1a. I/2010Tesis Aislada9a. ÉpocaS.C.J.N.Civil, Constitucional
CESIÓN DE CRÉDITOS HIPOTECARIOS. EL ARTÍCULO 2,926 DEL CÓDIGO CIVIL PARA EL DISTRITO FEDERAL NO VIOLA LAS GARANTÍAS DE LEGALIDAD Y SEGURIDAD JURÍDICA.
[TA]; 9a. Época; 1a. Sala; S.J.F. y su Gaceta; Tomo XXXI, Enero de 2010; Pág. 257
Conforme al citado artículo, en relación con los diversos
2,317, 2,320 y 2,917
del mismo ordenamiento, la cesión de créditos hipotecarios, por regla general, debe hacerse constar: a) en documento privado firmado por los contratantes ante dos testigos y ratificado ante notario, juez competente o el Registro Público de la Propiedad; b) en documento privado, sin los requisitos de testigos o de ratificación de firmas; y, c) en el protocolo abierto especial a cargo de los notarios del Distrito Federal, o en escritura pública, siendo necesario notificar la cesión al deudor e inscribir el acto relativo en el aludido Registro. Ahora bien, el legislador estableció casos de excepción a dicha regla al disponer que quienes ceden un crédito hipotecario para garantizar obligaciones a la orden, pueden hacerlo mediante endoso del título, sin necesidad de otorgar escritura pública, de notificar al deudor y de registro, y que las instituciones del sistema bancario mexicano, actuando en nombre propio o como fiduciarias, las demás entidades financieras y los institutos de seguridad social, se encuentran eximidos de satisfacer tales requisitos, si llevan la administración de los créditos, y que en caso de que dejen de llevarla, únicamente deberán notificar por escrito la cesión al deudor.
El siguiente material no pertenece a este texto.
(* ===== verification/ChannelOperationBuilder.v ===== *)
(** The builder of channel operations:
    contracts/privacy-channel/src/test/channel_operation_builder.rs.

    It extends the builder of utxo bundles with deposits and withdrawals, and lays out what a
    depositor authorizes.  The theorems compare it with the contract's own checks. *)
From S2P Require Import Prelude Errors Host Primitives Storage HostAuth UtxoCore Channel.
From S2P Require Import ChannelSpec Keys OperationBuilder.

Record ChannelOperationBuilder `{Sdk} := mkChannelOperationBuilder {
  utxo_builder : UTXOOperationBuilder;
  cb_deposit : list (Address * Z * list Condition);
  cb_withdraw : list (Address * Z * list Condition);
  cb_asset : Address;
  deposit_sign_map : gmap Address AccountEd25519Signature;
}.

Module ChannelBuilder.
Section builder.
Context `{ConditionXdr}.
Implicit Types b : ChannelOperationBuilder.

Definition with_utxo_builder u b : ChannelOperationBuilder :=
  mkChannelOperationBuilder _ u (cb_deposit b) (cb_withdraw b) (cb_asset b) (deposit_sign_map b).
Definition with_deposit d b : ChannelOperationBuilder :=
  mkChannelOperationBuilder _ (utxo_builder b) d (cb_withdraw b) (cb_asset b)
    (deposit_sign_map b).
Definition with_withdraw w b : ChannelOperationBuilder :=
  mkChannelOperationBuilder _ (utxo_builder b) (cb_deposit b) w (cb_asset b)
    (deposit_sign_map b).
Definition with_deposit_sign_map m b : ChannelOperationBuilder :=
  mkChannelOperationBuilder _ (utxo_builder b) (cb_deposit b) (cb_withdraw b) (cb_asset b) m.

(** [Deref]: the inner builder's operations on the outer one. *)
Definition deref_mut {A} (m : M UTXOOperationBuilder A) : M ChannelOperationBuilder A :=
  zoom utxo_builder with_utxo_builder m.

Definition generate (channel_contract auth_contract asset : Address) : ChannelOperationBuilder :=
  mkChannelOperationBuilder _ (UtxoBuilder.generate channel_contract auth_contract) [] [] asset ∅.

Definition get_deposit b : list (Address * Z * list Condition) := cb_deposit b.
Definition get_withdraw b : list (Address * Z * list Condition) := cb_withdraw b.

Definition add_deposit (address : Address) (amount : Z) (conditions : list Condition)
    : M ChannelOperationBuilder unit :=
  b ← get_state;
  lift (each (cb_deposit b) (λ '(existing_address, _, existing_conditions),
    (if bool_decide (existing_address = address)
     then panics "Deposit already included for address" else Ok tt) ;;
    asserts (has_no_conflicting_conditions_in_sets conditions existing_conditions)
      "New deposit conditions conflict with existing deposit conditions")) ;;
  lift (each (cb_withdraw b) (λ '(existing_address, _, existing_conditions),
    (if bool_decide (existing_address = address) then
       if negb (equal_condition_sequence existing_conditions conditions) then
         panics "Conditions don't match conditions for this address in the withdraw list"
       else Ok tt
     else Ok tt) ;;
    asserts (has_no_conflicting_conditions_in_sets conditions existing_conditions)
      "New deposit conditions conflict with existing withdraw conditions")) ;;
  put_state (with_deposit (cb_deposit b ++ [(address, amount, conditions)]) b).

Definition add_withdraw (address : Address) (amount : Z) (conditions : list Condition)
    : M ChannelOperationBuilder unit :=
  b ← get_state;
  lift (each (cb_withdraw b) (λ '(existing_address, _, existing_conditions),
    (if bool_decide (existing_address = address)
     then panics "Withdraw already included for address" else Ok tt) ;;
    asserts (has_no_conflicting_conditions_in_sets conditions existing_conditions)
      "New withdraw conditions conflict with existing withdraw conditions")) ;;
  lift (each (cb_deposit b) (λ '(existing_address, _, existing_conditions),
    (if bool_decide (existing_address = address) then
       if negb (equal_condition_sequence existing_conditions conditions) then
         panics "Conditions don't match conditions for this address in the deposit list"
       else Ok tt
     else Ok tt) ;;
    asserts (has_no_conflicting_conditions_in_sets conditions existing_conditions)
      "New withdraw conditions conflict with existing deposit conditions")) ;;
  put_state (with_withdraw (cb_withdraw b ++ [(address, amount, conditions)]) b).

Definition get_operation_bundle b : ChannelOperation :=
  mkChannelOperation _ (UtxoBuilder.get_spend (utxo_builder b))
    (UtxoBuilder.get_create (utxo_builder b)) (cb_deposit b) (cb_withdraw b).

Definition entry_conditions (address : Address) (entry : Address * Z * list Condition)
    : option (list Condition) :=
  let '(existing_address, _, conditions) := entry in
  if bool_decide (existing_address = address) then Some conditions else None.

Definition get_auth_payload_for_address b (address : Address) (live_until_ledger : Z)
    : res AuthPayload :=
  match find_map (entry_conditions address) (cb_deposit b) with
  | Some conditions => Ok (mkAuthPayload _ conditions live_until_ledger)
  | None =>
      match find_map (entry_conditions address) (cb_withdraw b) with
      | Some conditions => Ok (mkAuthPayload _ conditions live_until_ledger)
      | None => panics "Address not found in deposit or withdraw list"
      end
  end.

Definition get_auth_hash_for_address b (address : Address) (live_until_ledger : Z)
    : res (BytesN 32) :=
  payload ← get_auth_payload_for_address b address live_until_ledger;
  Ok (hash_payload payload (address_to_string (channel_contract (utxo_builder b)))).

Definition has_deposit_signature_for_address b (public_key : Address) : bool :=
  bool_decide (is_Some (deposit_sign_map b !! public_key)).

Definition get_deposit_signature b (public_key : Address) : res AccountEd25519Signature :=
  match deposit_sign_map b !! public_key with
  | Some signature => Ok signature
  | None => panics "No signature found for this depositor address"
  end.

Definition add_deposit_signature (public_key : Address) (signature : AccountEd25519Signature)
    : M ChannelOperationBuilder unit :=
  b ← get_state;
  lift (asserts (negb (has_deposit_signature_for_address b public_key))
    "Signature for this depositor address already added") ;;
  put_state (with_deposit_sign_map (<[public_key := signature]> (deposit_sign_map b)) b).

Definition get_contract_deposit_auth_args b (depositor : Address)
    : res (list Val * list Val) :=
  match find_map (λ '(addr, amt, conds),
          if bool_decide (addr = depositor) then Some (conds, amt) else None) (cb_deposit b) with
  | None => panics "Depositor address not found in deposit list"
  | Some (deposit_conditions, amount) =>
      let root_args :=
        match deposit_conditions with [] => [] | _ => [VConditions deposit_conditions] end in
      let sub_args :=
        [VAddress depositor; VAddress (channel_contract (utxo_builder b)); VI128 amount] in
      Ok (root_args, sub_args)
  end.

Definition get_deposit_root_invocation b (depositor : Address)
    : res SorobanAuthorizedInvocation :=
  '(root_args, sub_args) ← get_contract_deposit_auth_args b depositor;
  Ok (mkInvocation
        (mkContractContext _ (channel_contract (utxo_builder b)) "transact" root_args)
        [mkInvocation (mkContractContext _ (cb_asset b) "transfer" sub_args) []]).

Context `{!AuthPreimage}.

Definition get_auth_entry_payload_hash_for_deposit b (depositor : Address)
    (nonce signature_expiration_ledger : Z) : res (BytesN 32) :=
  invocation ← get_deposit_root_invocation b depositor;
  Ok (sha256 (preimage_to_xdr network_id nonce signature_expiration_ledger invocation)).

Definition get_auth_entry_for_deposit b (depositor : Address)
    (nonce signature_expiration_ledger : Z)
    : res (SorobanAuthorizationEntry (list AccountEd25519Signature)) :=
  signature ← get_deposit_signature b depositor;
  root_invocation ← get_deposit_root_invocation b depositor;
  Ok (mkAuthorizationEntry depositor nonce signature_expiration_ledger [signature]
        root_invocation).
End builder.
End ChannelBuilder.

(** ** Builders a client can hold *)

Inductive ChannelBuilderCall `{Sdk} :=
  | CbUtxo (c : UtxoBuilderCall)
  | CbAddDeposit (address : Address) (amount : Z) (conditions : list Condition)
  | CbAddWithdraw (address : Address) (amount : Z) (conditions : list Condition)
  | CbAddDepositSignature (address : Address) (signature : AccountEd25519Signature).

Definition channel_builder_call `{ConditionXdr} (c : ChannelBuilderCall)
    : M ChannelOperationBuilder unit :=
  match c with
  | CbUtxo c => ChannelBuilder.deref_mut (utxo_builder_call c)
  | CbAddDeposit a z cs => ChannelBuilder.add_deposit a z cs
  | CbAddWithdraw a z cs => ChannelBuilder.add_withdraw a z cs
  | CbAddDepositSignature a sig => ChannelBuilder.add_deposit_signature a sig
  end.

(** What a builder has made sure of. *)
Section invariants.
Context `{Sdk}.

Definition channel_builder_ok (b : ChannelOperationBuilder) : Prop :=
  NoDup (((cb_deposit b).*1).*1) ∧ NoDup (((cb_withdraw b).*1).*1) ∧
  sets_apart ((cb_deposit b).*2 ++ (cb_withdraw b).*2) ∧
  ∀ d w, d ∈ cb_deposit b → w ∈ cb_withdraw b → d.1.1 = w.1.1 → d.2 = w.2.
End invariants.

(** ** Lemmas *)

Section channel_builder_lemmas.
Context `{ConditionXdrLaws}.
Implicit Types (b : ChannelOperationBuilder) (cs ds : list Condition).

(** The two scans that [add_deposit] and [add_withdraw] share, over the list the entry joins
    and over the other one. *)
Lemma same_side_scan (l : list (Address * Z * list Condition)) a cs m1 m2 :
  each l (λ '(existing_address, _, existing_conditions),
    (if bool_decide (existing_address = a) then panics m1 else Ok tt) ;;
    asserts (has_no_conflicting_conditions_in_sets cs existing_conditions) m2) = Ok tt →
  (a ∉ (l.*1).*1) ∧ ∀ ds, ds ∈ l.*2 → sets_compatible cs ds.
Proof.
  rewrite each_Ok. intros He. split.
  - intros ([a' z] & -> & ([[a2 z2] ds] & [= -> ->] & Hin)%list_elem_of_fmap)%list_elem_of_fmap.
    specialize (He _ Hin). simpl in He. by rewrite bool_decide_eq_true_2 in He.
  - intros ds ([[a2 z2] ds'] & -> & Hin)%list_elem_of_fmap. specialize (He _ Hin). simpl in He.
    case_bool_decide; [done|]. by apply asserts_Ok, compatible_check in He.
Qed.

Lemma other_side_scan (l : list (Address * Z * list Condition)) a cs m1 m2 :
  each l (λ '(existing_address, _, existing_conditions),
    (if bool_decide (existing_address = a) then
       if negb (equal_condition_sequence existing_conditions cs) then panics m1 else Ok tt
     else Ok tt) ;;
    asserts (has_no_conflicting_conditions_in_sets cs existing_conditions) m2) = Ok tt →
  (∀ w, w ∈ l → w.1.1 = a → w.2 = cs) ∧ ∀ ds, ds ∈ l.*2 → sets_compatible cs ds.
Proof.
  rewrite each_Ok. intros He. split.
  - intros [[a2 z2] ds] Hin. simpl. intros ->. specialize (He _ Hin). simpl in He.
    rewrite bool_decide_eq_true_2 in He by done.
    destruct (equal_condition_sequence ds cs) eqn:Eq; [|done].
    by apply equal_condition_sequence_true in Eq.
  - intros ds ([[a2 z2] ds'] & -> & Hin)%list_elem_of_fmap. specialize (He _ Hin). simpl in He.
    apply res_bind_Ok in He as (v & _ & He). by apply asserts_Ok, compatible_check in He.
Qed.

Lemma add_deposit_Ok a z cs b v b' :
  ChannelBuilder.add_deposit a z cs b = Ok (v, b') →
  b' = ChannelBuilder.with_deposit (cb_deposit b ++ [(a, z, cs)]) b ∧
  (a ∉ ((cb_deposit b).*1).*1) ∧ (∀ w, w ∈ cb_withdraw b → w.1.1 = a → w.2 = cs) ∧
  ∀ ds, ds ∈ (cb_deposit b).*2 ++ (cb_withdraw b).*2 → sets_compatible cs ds.
Proof.
  unfold ChannelBuilder.add_deposit. intros Hr. inv_M.
  repeat match goal with u : unit |- _ => destruct u end.
  rename select (each (cb_deposit _) _ = _) into Hsame. rename select (each (cb_withdraw _) _ = _) into Hother.
  apply same_side_scan in Hsame as [Ha Hsame]. apply other_side_scan in Hother as [Hw Hother].
  split_and!; [done | done | done | set_solver].
Qed.
(* ===== verification/SampleWorld.v ===== *)
(** A concrete outside world, used by the witnesses and the executable scenarios only.

    It has an access-control library, a host that keeps one council entry, the invocations
    accounts have authorized and those contracts have authorized for themselves, and a token
    SDK.  The scenario's actors and states are at the end. *)
From S2P Require Import Prelude Errors Host Primitives SampleSdk Storage HostAuth Auth ChannelAuth.
From S2P Require Import UtxoCore Channel ChannelSpec Keys Snapshot OperationBuilder ChannelOperationBuilder.
From S2P Require Import Token System SystemLive SystemClient.

(** ** Libraries *)

(** Owner and pending owner; a proposal is made by the owner, completed by the other. *)
#[export] Instance sample_ownable : Ownable := {|
  OwnState := option SampleAddress * option SampleAddress;
  own_init := (None, None);
  get_owner o := o.1;
  pending_owner _ o := o.2;
  set_owner _ a o :=
    match o.1 with Some _ => Err (Trap (LibraryPanic 1)) | None => Ok (Some a, None) end;
  enforce_owner_auth X ra _ ox :=
    match ox.1.1 with
    | Some a => x' ← ra a ox.2; Ok (ox.1, x')
    | None => Err (Trap (LibraryPanic 2))
    end;
  transfer_ownership X ra _ new _ ox :=
    match ox.1.1 with
    | Some a => x' ← ra a ox.2; Ok ((ox.1.1, Some new), x')
    | None => Err (Trap (LibraryPanic 2))
    end;
  accept_ownership X ra _ ox :=
    match ox.1.2 with
    | Some p => x' ← ra p ox.2; Ok ((Some p, None), x')
    | None => Err (Trap (LibraryPanic 3))
    end;
  UpgradeState := option (BytesN 32);
  upgrade_init := None;
  upgrade_wasm _ h _ := Ok (Some h);
|}.

#[export] Instance sample_ownable_laws : OwnableLaws.
Proof.
  split; simpl.
  - intros e a [[b|] p] o' Hs; simplify_eq/=; done.
  - intros X ra e [[a|] p] x o' x'; simpl; [|split; [done | by intros (_ & ? & ? & _)]].
    rewrite res_bind_Ok. split.
    + intros (y & Hy & [= <- <-]). eauto.
    + intros (-> & ? & [= <-] & Hy). eauto.
  - intros X ra e new live [[a|] p] x o' x'; simpl; [|done].
    rewrite res_bind_Ok. intros (y & Hy & [= <- <-]). eauto.
  - intros X ra e [o [p|]] x o' x'; simpl; [|done].
    rewrite res_bind_Ok. intros (y & Hy & [= <- <-]). eauto.
Qed.

#[export] Instance sample_token_sdk : TokenSdk := {|
  MetaState := option TokenMetadata;
  meta_init := None;
  get_metadata st := st;
  set_metadata m _ := Some m;
  MuxedAddress := SampleAddress * option Z;
  muxed_address m := m.1;
  muxed_id m := m.2;
  muxed_val m := VAddress m.1;
  muxed_from a := (a, None);
|}.

#[export] Instance sample_token_sdk_laws : TokenSdkLaws.
Proof. by split. Qed.

(** Keys are their public keys; the signer always returns a high signature. *)
#[export] Instance sample_signing_keys : SigningKeys := {|
  NativeSigningKey := BytesN 32;
  signing_key_from_bytes := λ k, k;
  verifying_key_bytes := λ k, k;
  native_sign := sample_ed25519_sig;
  P256SigningKey := BytesN 65;
  P256Signature := BytesN 32 * BytesN 32 * bool;
  encoded_point := λ k, k;
  from_sec1_bytes_ok _ := true;
  verify_prehash pk h sig :=
    bool_decide (sig.1 = (from_array 32 (take 32 (drop 1 (to_array pk))), h));
  sign_prehash pk h := Some (from_array 32 (take 32 (drop 1 (to_array pk))), h, true);
  s_is_high sig := sig.2;
  normalize_s sig := Some (sig.1, false);
  sig_r sig := sig.1.1;
  sig_s sig := sig.1.2;
|}.

#[export] Instance sample_signing_keys_laws : SigningKeysLaws.
Proof.
  split; simpl.
  - intros k msg. by apply bool_decide_eq_true.
  - done.
  - intros k h sig [= <-]. by apply bool_decide_eq_true.
  - eauto.
  - intros pk h sig sig' [= <-] Hv. done.
  - intros pk h sig Hv%bool_decide_eq_true _. apply bool_decide_eq_true. rewrite Hv. simpl.
    unfold sample_p256_sig. do 2 f_equal. unfold from_array, resize_bytes. simpl.
    apply resize_all_alt. rewrite length_take, length_drop, length_to_array. done.
Qed.

#[export] Instance sample_preimage : AuthPreimage := {|
  network_id := from_array 32 (replicate 32 Init.Byte.x77);
  preimage_to_xdr net nonce expiration inv :=
    to_array net ++ le_bytes 8 nonce ++ u32_to_le_bytes expiration
      ++ address_to_string (contract (inv_function inv));
|}.

(** A table of the strkeys the tests use. *)
#[export] Instance sample_strkey : StrKey := {|
  address_from_str s :=
    find_map (λ '(public, secret),
      if bool_decide (s = str_bytes public) then
        match hex_to_bytes (str_bytes secret) with
        | Ok key => Some (Helpers.address_from_ed25519_pk_bytes key)
        | Err _ => None
        end
      else None) snapshot_keys;
|}.

(** ** The host *)

Definition sample_bytes (n : nat) (b : byte) : BytesN n := from_array n (replicate n b).

Definition sample_contract (b : byte) : SampleAddress :=
  SamplePayload (ContractIdHash (sample_bytes 32 b)).
Definition sample_account (b : byte) : SampleAddress :=
  SamplePayload (AccountIdPublicKeyEd25519 (sample_bytes 32 b)).

Definition sample_council : Address := sample_contract Init.Byte.x03.

Record SampleHost := mkSampleHost {
  sh_ledger : Z;
  sh_council : AuthState;
  sh_entry : BytesN 32 * Signatures * list Context;
  sh_signed : list (SampleAddress * ContractContext);
  sh_invoker : list (SampleAddress * ContractContext);
}.

Definition sample_env_at (seq : Z) (self : SampleAddress) (fn : string) : Env :=
  mkEnv _ seq (seq + 3110400) 120960 16 self fn.

Definition sample_require_auth (a : SampleAddress) (cc : ContractContext) (h : SampleHost) :
    res SampleHost :=
  if bool_decide (contract cc = a) then Err (Trap AuthError)
  else if bool_decide (a = sample_council) then
    let '(payload, sigs, ctxs) := sh_entry h in
    if bool_decide (Contract cc ∈ ctxs) then
      match ChannelAuthContract.__check_auth (sample_env_at (sh_ledger h) sample_council "check")
              payload sigs ctxs (sh_council h) with
      | Ok (_, s') => Ok (mkSampleHost (sh_ledger h) s' (sh_entry h) (sh_signed h) (sh_invoker h))
      | Err f => Err f
      end
    else Err (Trap AuthError)
  else if bool_decide ((a, cc) ∈ sh_signed h) || bool_decide ((a, cc) ∈ sh_invoker h) then Ok h
  else Err (Trap AuthError).

#[export] Instance sample_host_auth : HostAuth SampleHost := {|
  require_auth_for := sample_require_auth;
  authorize_as_current_contract e ccs h :=
    Ok (mkSampleHost (sh_ledger h) (sh_council h) (sh_entry h) (sh_signed h)
          (((λ cc, (current_contract_address e, cc)) <$> ccs) ++ sh_invoker h));
|}.

Abbreviation SampleWorld := (TokenWorld (Y:=SampleHost)).

#[export] Instance sample_council_host : CouncilHost SampleWorld := {|
  council_address := sample_council;
  council_state w := sh_council w.2;
  host_ledger w := sh_ledger w.2;
|}.

#[export] Instance sample_council_laws : CouncilLaws SampleWorld.
Proof.
  intros cc [t h] [t' h']. simpl. rewrite res_bind_Ok. intros (h2 & Hr & _).
  unfold sample_require_auth in Hr. destruct (bool_decide (contract cc = _)); [done|].
  rewrite bool_decide_eq_true_2 in Hr by done.
  destruct (sh_entry h) as [[payload sigs] ctxs]. case_bool_decide; [|done].
  destruct (ChannelAuthContract.__check_auth _ _ _ _ _) as [[[] s']|] eqn:E; [|done].
  eexists _, payload, sigs, ctxs, s'. split; [|split; [done | exact E]]. done.
Qed.

#[export] Instance sample_host_council : CouncilHost SampleHost := {|
  council_address := sample_council;
  council_state := sh_council;
  host_ledger := sh_ledger;
|}.

#[export] Instance sample_transaction : Transaction SampleHost := {|
  entry_attached h payload sigs ctxs := sh_entry h = (payload, sigs, ctxs);
|}.

(** The check looks at nothing of its frame but the current ledger. *)
Lemma check_auth_frame (e e' : Env) payload sigs ctxs s :
  ledger_sequence e = ledger_sequence e' →
  ChannelAuthContract.__check_auth e payload sigs ctxs s
  = ChannelAuthContract.__check_auth e' payload sigs ctxs s.
Proof. destruct e, e'. simpl. by intros ->. Qed.

#[export] Instance sample_transaction_laws : TransactionLaws SampleHost.
Proof.
  split.
  - intros e payload sigs ctxs s' cc h Hentry Hcc Hne Hnow Hrun. simpl in *. subst.
    unfold sample_require_auth. rewrite bool_decide_eq_false_2, bool_decide_eq_true_2, Hentry by done.
    rewrite bool_decide_eq_true_2 by done.
    rewrite (check_auth_frame _ e) by done. rewrite Hrun. by eexists.
  - intros e cc h Hne Hself. eexists _, _. split; [done|]. simpl. unfold sample_require_auth.
    rewrite bool_decide_eq_false_2, (bool_decide_eq_false_2 (_ = sample_council)) by done. simpl.
    rewrite (bool_decide_eq_true_2 (_ ∈ _ :: _)) by set_solver. by rewrite orb_true_r.
Qed.
(** *** json.loads(data) *)

(** Outcome of a scanner on a text: a value and the unread rest of the
    text; [json.JSONDecodeError]; a text outside the modelled domain; or an
    exhausted recursion budget. *)
Inductive presult (A : Type) : Type :=
| POk (a : A) (rest : list ascii)
| PErr
| PUnsupported
| PFuel.
Arguments POk {A} a rest.
Arguments PErr {A}.
Arguments PUnsupported {A}.
Arguments PFuel {A}.

Definition pbind {A B} (r : presult A) (k : A -> list ascii -> presult B)
  : presult B :=
  match r with
  | POk a rest => k a rest
  | PErr => PErr
  | PUnsupported => PUnsupported
  | PFuel => PFuel
  end.

Definition pmap {A B} (f : A -> B) (r : presult A) : presult B :=
  pbind r (fun a rest => POk (f a) rest).

(** [WHITESPACE = [ \t\n\r]*] *)
Definition is_ws (c : ascii) : bool :=
  let n := N_of_ascii c in
  ((n =? 32) || (n =? 9) || (n =? 10) || (n =? 13))%N.

Fixpoint skip_ws (s : list ascii) : list ascii :=
  match s with
  | c :: s' => if is_ws c then skip_ws s' else s
  | [] => []
  end.

Fixpoint strip_prefix (p s : list ascii) : option (list ascii) :=
  match p, s with
  | [], _ => Some s
  | a :: p', c :: s' => if Ascii.eqb a c then strip_prefix p' s' else None
  | _ :: _, [] => None
  end.

Definition hexval (c : ascii) : option N :=
  let n := N_of_ascii c in
  if ((48 <=? n) && (n <=? 57))%N then Some (n - 48)%N
  else if ((97 <=? n) && (n <=? 102))%N then Some (n - 87)%N
  else if ((65 <=? n) && (n <=? 70))%N then Some (n - 55)%N
  else None.

(** [_decode_uXXXX] *)
Definition decode_uXXXX (a b c d : ascii) : option N :=
  match hexval a, hexval b, hexval c, hexval d with
  | Some x3, Some x2, Some x1, Some x0 =>
      Some (((x3 * 16 + x2) * 16 + x1) * 16 + x0)%N
  | _, _, _, _ => None
  end.

(** [BACKSLASH] of json.decoder *)
Definition unescape (e : ascii) : option ascii :=
  let n := N_of_ascii e in
  if (n =? 34)%N then Some dquote
  else if (n =? 92)%N then Some backslash
  else if (n =? 47)%N then Some "/"%char
  else if (n =? 98)%N then Some "008"%char
  else if (n =? 102)%N then Some "012"%char
  else if (n =? 110)%N then Some "010"%char
  else if (n =? 114)%N then Some "013"%char
  else if (n =? 116)%N then Some "009"%char
  else None.
(** * The chat-session hook of the conversational search client

    A shallow embedding of [useChatSessions] (the hook that owns the session
    list, the active message buffer, the loading flag and the retrying search
    request) together with the properties its specification states about it.

    - JavaScript strings are sequences of UTF-16 code units, so [length] and
      [slice] count code units.
    - The parsed response body is an untyped JSON value; nothing checks it
      against the declared interfaces at run time.
    - React state setters do not write the state: they queue an update.  A
      handler therefore produces a log of effects, and the log is committed
      afterwards, in the order in which the calls were issued.  When React
      runs the function passed to [setSessions] depends on whether the
      component has an update pending; the environment says which.
    - Arrays are objects: the array that [JSON.parse] returns lives on a heap,
      and a state update holding it sees what [sort] did to it.
    - The effect that copies the buffer into the active session runs after a
      render that changed the buffer or the active id.

    Left out, because no property below depends on them: console output, the
    typing animation of titles and the write-back to local storage. *)

From Stdlib Require Import ZArith List Lia Ascii String Bool.
From Stdlib Require Import Floats.SpecFloat.
From Stdlib Require Import Sorting.Permutation Sorting.Sorted.
From stdpp Require Import base decidable option list gmap.
From Equations Require Import Equations.

Set Warnings "-register-all".

(** ** JavaScript values *)

Definition code_unit : Set := N.
Definition jsstring : Set := list code_unit.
Esto es, el citado artículo
2,926
establece con meridiana claridad los requisitos o cargas que han de satisfacerse cuando se cede un crédito con garantía hipotecaria, así como en qué casos es indispensable notificar al deudor, permitiendo así a los gobernados conocerlos cabalmente, sin dejar a criterio de alguna autoridad establecerlos caprichosa o arbitrariamente. Por tanto, dicho precepto no viola las garantías de legalidad y seguridad jurídica contenidas en los artículos
14 y 16 de la Constitución Política de los Estados Unidos Mexicanos
, pues además permite al deudor saber en qué casos su acreedor tiene la obligación de notificarle la cesión del crédito a su cargo, y ante quién debe cumplir las obligaciones respectivas, para asegurar su eventual defensa, pues por regla general la cesión del crédito a su cargo no le irroga perjuicio alguno, ya que conforme a los artículos
2,030 y 2,040 del Código Civil para el Distrito Federal
, la cesión de derechos es válida y surte plenos efectos entre las partes aunque no se haya hecho la notificación al deudor, y la notificación a éste sólo tiene como efecto: a) evitarle un doble pago, es decir, si el lugar de pago cambia por virtud de un cambio de acreedor, el cesionario no podrá exigir doble pago si no notificó anticipadamente el cambio al deudor; y b) condicionar el ejercicio de las acciones legales del acreedor cesionario en contra del deudor.
Precedentes
Amparo directo en revisión 1572/2008. Juan Rivero Legarreta y otra. 13 de mayo de 2009. Cinco votos. Ponente: Sergio A. Valls Hernández. Secretario: José Álvaro Vargas Ornelas.